Рожденная в день окончания Второй мировой войны - 2 сентября 1945 года. Получившая в честь этого события имя, переводимое с греческого как "мир". Выпускница школы-студии МХАТ 1966 года. Прошедшая "огонь и воду" четырех театров: МХАТ, Ленком, им.Маяковского, Малый академический. Только недавно узнавшая, что "медные трубы" - это, оказывается, слава, которую она благополучно прозевала в больнице - с серьезным переломом ног на очередных киносъемках. Впрочем, слава попыталась своего не упустить. После 1968, когда вышел на экраны "Доживем до понедельника", и мешки писем от поклонников были, и журнальные обложки, даже на Западе, и моряки, полгода смотревшие в плавании эту картину справа-налево и слева-направо, а потом склеившие сцены с ее участием в отдельный любимый фильм. Слава только набрала разбег, а героиня, едва выйдя из больницы, сбежала от "медных труб" в Польшу - влюбившись в польского эстрадного музыканта, вышла за него замуж. Год там, потом еще на два в Швецию - за мужем на заработки в страну сытости и покоя, от которых в конце концов взвыла и ринулась на Родину в первом попавшемся фильме балерину играть. В театр им.Маяковского вернулась, откуда и уехала. Потом в Малый перешла. Потом - в тихую жизнь: деревенскую избу купила, чтобы ремонтировать и ремонтировать, зато на холме, где всего четыре дома, из них лишь два обитаемы, а до ближайшей деревни два километра пешком по лесам и лугам.

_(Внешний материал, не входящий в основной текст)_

(** X26.  An argument whose alias is [null] stops [run] with the error
    [<name> is blocked], before anything is displayed or logged; for the
    argument [.] the name is the one that [package.json] gives. *)
Theorem run_blocked_alias
  (chalk_dim chalk_bold_cyan chalk_bold_red : string -> string)
  (maybeUnfriendlyName : string -> Result string) (config : Config.t)
  (aliases : Obj.t (option string)) (fs : FileSystem) (jsonEnabled : bool)
  (packageJsonName : Result string) (name : string) (rest : list string)
  (verbose : bool) :
  Obj.get name aliases = Some None ->
  let run := run chalk_dim chalk_bold_cyan chalk_bold_red maybeUnfriendlyName
               config aliases fs jsonEnabled packageJsonName in
  let blocked := RunOutcome.mk [] [] (Throw (Error (name ++ " is blocked"))) in
  (name <> "." -> run (name :: rest) verbose = blocked)
  /\ (packageJsonName = Ok name -> run ("." :: rest) verbose = blocked).
Proof.
  intros Hget. cbv zeta. split.
  - intros Hne. rewrite run_cons. unfold pluginNameOf.
    destruct (String.eqb_spec name ".") as [->|_]; [congruence|].
    cbn [bind]. unfold aliasOf. rewrite Hget. reflexivity.
  - intros Hpkg. rewrite run_cons. unfold pluginNameOf.
    change ("." =? ".") with true. cbv iota. rewrite Hpkg.
    cbn [bind]. unfold aliasOf. rewrite Hget. reflexivity.
Qed.

Lemma run_blocked_alias_witness :
  Obj.get "banned" Sample2.aliases = Some None
  /\ run Sample.plain Sample.plain Sample.plain Sample2.asGiven
       Sample2.plugins Sample2.aliases Sample2.directFiles false (Ok "foo")
       ["banned"; "bare"] false
     = RunOutcome.mk [] [] (Throw (Error "banned is blocked")).
Proof.
  split; [reflexivity|].
  refine (proj1 (run_blocked_alias Sample.plain Sample.plain Sample.plain
                   Sample2.asGiven Sample2.plugins Sample2.aliases
                   Sample2.directFiles false (Ok "foo") "banned" ["bare"] false
                   eq_refl) _).
  discriminate.
Defined.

В конце 1996 года вышла замуж за актера и кинорежиссера Александра Соловьева. Много лет любили друг друга, прежде чем получилось соединиться в семью. В конце 1997, помолясь перед сном, она спросила Высшие силы: что меня ждет? Ей приснился театр, кулисы, почему-то Маяковки, где персонал был с ней ласков, а она взяла веник и стала подметать - грязновато показалось. Проснулась в недоумении: так что же ее ждет?..
- Ирина Викторовна, как вышло, что вас раньше срока похоронили?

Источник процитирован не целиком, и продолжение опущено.